En los últimos cinco años de mi vida he repartido mi tiempo entre estaciones, como todos los demás, sólo que las mías además tienen raíles y un camino apenas perturbable.

Desde los primeros días en el inicio de ese lustro, entonces bañados por la nostálgica luz otoñal y el frío glaciar que se desprende de las paredes grises de una residencia de estudiantes, empecé a ser consciente de la catástrofe que se cernía sobre mi futuro: la tragedia del alma dividida.

Así, viví todos esos años a caballo entre dos ciudades. Ni aquí, ni allí. Tener dos casas era como no tener ninguna. Conocí a los viajeros habituales que compartían conmigo el trayecto entre estaciones de tren mejor que a muchos de mis amigos; me cargué con pesadas maletas deseando, con todas mis fuerzas, que cada una de ellas consiguiera llenar bajo su peso, a veces muy similar al mío, el vacío que siempre sentía al irme de cada lugar; casi podía llamar padre al revisor o decirle sin mostrarle el billete ya sabes, lo de siempre, y él asentiría y se marcharía con la confianza que sólo puede darle una nómada habitual. Quiero decir que conocí a muchos desconocidos y desconocí a los que me eran conocidos, incluso a los muy familiares. Y este giro de ciento ochenta grados en mi vida consiguió que lo que antes había sido mi suelo se convirtiera en aire, y a la inversa. 
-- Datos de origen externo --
Lemma entry_run s l ps k p : entries_of s l ps -> ps !! k = Some p -> entry l k s = Ok (p, s).
Proof.
  intros [(i & E & <-) _ _] Hk. unfold entry. rewrite (sbind_run _ _ _ _ _ (get_run l i s E)).
  unfold slift. by rewrite Hk.
Qed.
Lemma entry_machine_run mi s l ps k p : entries_of s l ps -> ps !! k = Some p ->
  entry_machine ct mi l k s = Ok (machine p, s).
Proof.
  intros Es Hk. unfold entry_machine. pose proof (entry_run _ _ _ _ _ Es Hk) as R.
  rewrite (sbind_run _ _ _ _ _ R). destruct (machine p) eqn:M; [done |].
  pose proof Es as [(i & E & P) L _]. rewrite Forall_lookup in L. specialize (L k p Hk). unfold linked in L. rewrite M in L.
  assert (Q : lookup_parameter ct mi l k s = Ok (None, s)).
  { unfold lookup_parameter. rewrite (sbind_run _ _ _ _ _ (get_run l i s E)), P, Hk. cbn [rd].
    by rewrite (slift_run _ _ _ _ eq_refl), L. }
  by rewrite (sbind_run _ _ _ _ _ Q), (sbind_run _ _ _ _ _ R), M.
Qed.
Lemma list_size_run s l ps : entries_of s l ps -> list_size l s = Ok (length ps, s).
Proof. intros [(i & E & <-) _ _]. unfold list_size. by rewrite (sbind_run _ _ _ _ _ (get_run l i s E)). Qed.

(** A test of a machine that only reads, as a test of an entry. *)
Definition reads (s : Store) (test : ptr -> NM bool) (f : ptr -> bool) : Prop :=
  forall x, is_Some (heap s !! x) -> test x s = Ok (f x, s).
Definition on_entry (dflt : bool) (f : ptr -> bool) (p : Param) : bool :=
  match machine p with Some x => f x | None => dflt end.
Lemma test_entry_run mi s l ps want test f k p : entries_of s l ps -> reads s test f -> ps !! k = Some p ->
  test_entry ct mi l want test k s = Ok (on_entry false (fun x => Bool.eqb (f x) want) p, s).
Proof.
  intros Es R Hk. unfold test_entry, on_entry. rewrite (sbind_run _ _ _ _ _ (entry_machine_run mi _ _ _ _ _ Es Hk)).
  destruct (machine p) as [x|] eqn:M; [|done].
  rewrite (sbind_run _ _ _ _ _ (R x (eo_live _ _ _ Es p x (list_elem_of_lookup_2 _ _ _ Hk) M))). done.
Qed.
Lemma any_entry_run mi s l ps test f : entries_of s l ps -> reads s test f ->
  any_entry ct mi l test s = Ok (existsb (on_entry false f) ps, s).
Proof.
  intros Es R. unfold any_entry. rewrite (sbind_run _ _ _ _ _ (list_size_run _ _ _ Es)).
  assert (B : forall j x, ps !! j = Some x -> test_entry ct mi l true test (0 + j) s = Ok (on_entry false f x, s)).
  { intros j x Hj. cbn [Nat.add]. rewrite (test_entry_run mi s l ps true test f j x Es R Hj). unfold on_entry.
    destruct (machine x); [|done]. by destruct (f _). }
  rewrite (sbind_run _ _ _ _ _ (first_index_pure (on_entry false f) _ s ps 0 B)).
  unfold sret. do 2 f_equal. rewrite <- list_find_existsb. apply bool_decide_ext. by rewrite fmap_is_Some.
Qed.
Lemma all_entries_run mi s l ps test f : entries_of s l ps -> reads s test f ->
  all_entries ct mi l test s = Ok (negb (bool_decide (ps = [])) && forallb (on_entry true f) ps, s).
Proof.
  intros Es R. unfold all_entries. rewrite (sbind_run _ _ _ _ _ (list_size_run _ _ _ Es)).
  destruct ps as [|p ps]; [done |]. cbn [length]. change (S (length ps)) with (length (p :: ps)).
  assert (B : forall j x, (p :: ps) !! j = Some x ->
    test_entry ct mi l false test (0 + j) s = Ok (negb (on_entry true f x), s)).
  { intros j x Hj. cbn [Nat.add]. rewrite (test_entry_run mi s l (p :: ps) false test f j x Es R Hj). unfold on_entry.
    destruct (machine x); [|done]. by destruct (f _). }
  rewrite (sbind_run _ _ _ _ _ (first_index_pure (fun p => negb (on_entry true f p)) _ s (p :: ps) 0 B)).
  unfold sret. do 2 f_equal. rewrite (bool_decide_eq_false_2 (p :: ps = [])) by done. cbn [negb andb].
  transitivity (negb (existsb (fun p => negb (on_entry true f p)) (p :: ps))).
  - rewrite <- list_find_existsb. f_equal. apply bool_decide_ext. by rewrite fmap_is_Some.
  - generalize (p :: ps). intros q. induction q as [|x q IH]; [done |]. cbn. rewrite negb_orb, IH. by rewrite negb_involutive.
Qed.
Lemma count_entries_run mi s l ps test f : entries_of s l ps -> reads s test f -> Z.of_nat (length ps) <= INT_MAX ->
  count_entries ct mi l test s = Ok (Z.of_nat (length (List.filter (on_entry false f) ps)), s).
Proof.
  intros Es R Hn. unfold count_entries. rewrite (sbind_run _ _ _ _ _ (list_size_run _ _ _ Es)).
  rewrite (fold_index_res (fun p c => if on_entry false f p then int_of (c + 1) else Ok c)).
  - assert (G : forall q c, 0 <= c -> c + Z.of_nat (length q) <= INT_MAX ->
      fold_res (fun p c => if on_entry false f p then int_of (c + 1) else Ok c) q c =
        Ok (c + Z.of_nat (length (List.filter (on_entry false f) q)))).
    { induction q as [|x q IH]; intros c H0c Hc; cbn [length List.filter fold_res] in *; [f_equal; lia |].
      destruct (on_entry false f x); cbn [mbind res_bind length].
      - unfold int_of. rewrite (proj2 (in_int_spec (c + 1))) by (unfold INT_MIN; lia). cbn. rewrite IH by lia. f_equal. lia.
      - apply IH; lia. }
    unfold slift. rewrite (G ps 0) by lia. done.
  - intros j x c Hj. cbn. rewrite (sbind_run _ _ _ _ _ (test_entry_run mi s l ps true test f j x Es R Hj)).
    assert (EqT : on_entry false (fun x => Bool.eqb (f x) true) x = on_entry false f x)
      by (unfold on_entry; destruct (machine x); [by destruct (f _) | done]).
    rewrite EqT. by destruct (on_entry false f x).
Qed.
End Entries.
Lemma setListEntries_run l xs : NoDup xs -> forall k bitmap s, (k <= length xs)%nat -> has_machines s l xs ->
  switches s xs ->
  exists s', setListEntries k l bitmap s = Ok (tt, s') /\ keeps_lists s s' /\
    (forall j x, (j < k)%nat -> xs !! j = Some x ->
      current_state <$> heap s' !! x = Some (on_off (Z.testbit bitmap (Z.of_nat (k - 1 - j))))) /\
    (forall x, (forall j, (j < k)%nat -> xs !! j <> Some x) ->
      current_state <$> heap s' !! x = current_state <$> heap s !! x).
Proof.
  intros N. induction k as [|k IH]; intros bitmap s Hk Hm Sw.
  { exists s. split; [done |]. split; [done |]. split; [intros; lia | done]. }
  destruct (lookup_lt_is_Some_2 xs k ltac:(lia)) as [x Hx].
  cbn [setListEntries]. pose proof Hm as (i & E & M & L).
  assert (Hp : exists p, parameters i !! k = Some p /\ machine p = Some x).
  { assert (Mk : (machine <$> parameters i) !! k = Some (Some x)) by (by rewrite M, list_lookup_fmap, Hx).
    rewrite list_lookup_fmap in Mk. destruct (parameters i !! k) as [p|]; [|done]. exists p. split; [done |]. by injection Mk. }
  destruct Hp as (p & Hp & Mp). unfold entry. unfold sbind at 1.
  rewrite (sbind_run _ _ _ _ _ (get_run l i s E)), Hp. cbn [rd slift]. rewrite Mp.
  destruct (Sw x ltac:(by eapply list_elem_of_lookup_2)) as (xi & c & Ex & C & On & Off).
  destruct (steady_setState x xi c (on_off (Z.odd bitmap)) s Ex C) as (s1 & R & K & (x1 & Ex1 & C1) & O).
  { by destruct (Z.odd bitmap). }
  change (if Z.odd bitmap then "on" else "off") with (on_off (Z.odd bitmap)).
  rewrite (sbind_run _ _ _ _ _ R).
  destruct (IH (bitmap / 2) s1 ltac:(lia)) as (s2 & R2 & K2 & S2 & O2);
    [by eapply has_machines_keep | by eapply switches_keep |].
  exists s2. split; [done |]. split; [by etransitivity |].
  assert (Fresh : forall j, (j < k)%nat -> xs !! j <> Some x).
  { intros j Hj Hjx. by assert (j = k) by (eapply NoDup_lookup; eauto); lia. }
  split.
  - intros j y Hj Hy. destruct (decide (j = k)) as [->|Nk].
    + replace y with x in * by congruence. rewrite O2 by done. rewrite Ex1. cbn [fmap option_fmap option_map].
      rewrite C1. replace (Z.of_nat (S k - 1 - k)) with 0 by lia. by rewrite Z.bit0_odd.
    + rewrite (S2 j y) by (lia || done). f_equal. unfold on_off. rewrite Z.div2_bits by lia.
      replace (Z.of_nat (S k - 1 - j)) with (Z.succ (Z.of_nat (k - 1 - j))) by lia. done.
  - intros y Hy. rewrite O2 by (intros j Hj; apply Hy; lia). apply O. intros ->. apply (Hy k); [lia | done].
Qed.
Lemma is_in_same s s' text x : same_names s s' -> is_in s' text x = is_in s text x.
Proof.
  intros S. unfold is_in. pose proof (f_equal (fun h => h !! x) (sn_heap _ _ S)) as L. cbv beta in L.
  rewrite !lookup_fmap in L. destruct (heap s !! x) as [i|], (heap s' !! x) as [i'|]; try done.
  assert (F : forget i = forget i') by (cbn in L; congruence).
  apply (f_equal current_state) in F. cbn in F. by rewrite F.
Qed.
(** ** Set operations *)
Definition entry_names (r : res (Status * Store)) (l : ptr) : option (Status * list string) :=
  match r with
  | Ok (st, s) => i ← heap s !! l; Some (st, (fun p => sValue (base (val p))) <$> parameters i)
  | _ => None
  end.
Definition entry_numbers (r : res (Status * Store)) (l : ptr) : option (Status * list Z) :=
  match r with
  | Ok (st, s) => i ← heap s !! l; Some (st, key <$> parameters i)
  | _ => None
  end.
Definition set_op (a b d : string) (limit : Z) (remove : bool) : SetOp :=
  mkSetOp (plain (Value_int limit)) a b d None "" remove (Value_int (-1)) (Value_int (-1)).
Definition run_set_op (what : SetOperationKind) (op : SetOp) : res (Status * Store) :=
  @SetOperationAction no_dyn sample_clock plain_control plain_printer ct0 what op 4%positive lists_store.

(** The union of lists of machines looks in the destination for a property of the
    machine instead of the machine: the list [flags] has the machine "front"
    already, and gets it again from [some]. *)
Theorem union_duplicates_machines :
  entry_names (run_set_op soUnion (set_op "some" "some" "flags" (-1) false)) 5%positive =
    Some (Complete, ["front"; "back"; "front"; "front"]).
Proof. vm_compute. reflexivity. Qed.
Tuve miedo. Comencé a sentir mi corazón dividido, consciente de que siempre dejaba algo que amaba tras de mí constantemente. Los errantes siempre sabemos que nos falta algo, pero es una realidad mucho más palpable cuando lo que te falta es alguien al otro lado de la cama, un botella de licor junto al escritorio que compartir junto a un amigo, o una palabra familiar que te despierte por la mañana.

Y caes en la cuenta cada día de tu carencia y, contra todo pronóstico, cuando crees que no puedes más y te vas a echar a llorar en mitad de la noche por la insatisfacción recurrente que deja en ti huella tras cinco años de desconsuelo, de pronto te haces fuerte y sonríes.

Tu soledad se transforma en amiga y en coraza, te aferras al cambio como única realidad permanente y los fantasmas se desvanecen porque, sencillamente, ya los has dejado muy atrás. No puedes abrazar a los fantasmas ni ellos pueden abrazarte, porque hace mucho que dejaron el mundo, el tuyo, el único que importa.


Un corazón roto por la mitad es el compañero que necesitas para amar realidades diferentes. Gritarle sólo por no estar recompuesto, ni por tener siquiera la capacidad de recomponerse... sería inútil. Así que dejas de gritar, te escuchas en silencio y aceptas que el cerebro se divide en dos hemisferios, el corazón en aurículas y ventrículos, y tus pasos entre dos ciudades. Y dejando de luchar por aunarlo siempre todo, por tener siempre una respuesta clara, respetas tu doble naturaleza y, tras cinco años luchando contra ti misma, te das un respiro sonriéndote al espejo: éstas ruinas soy yo.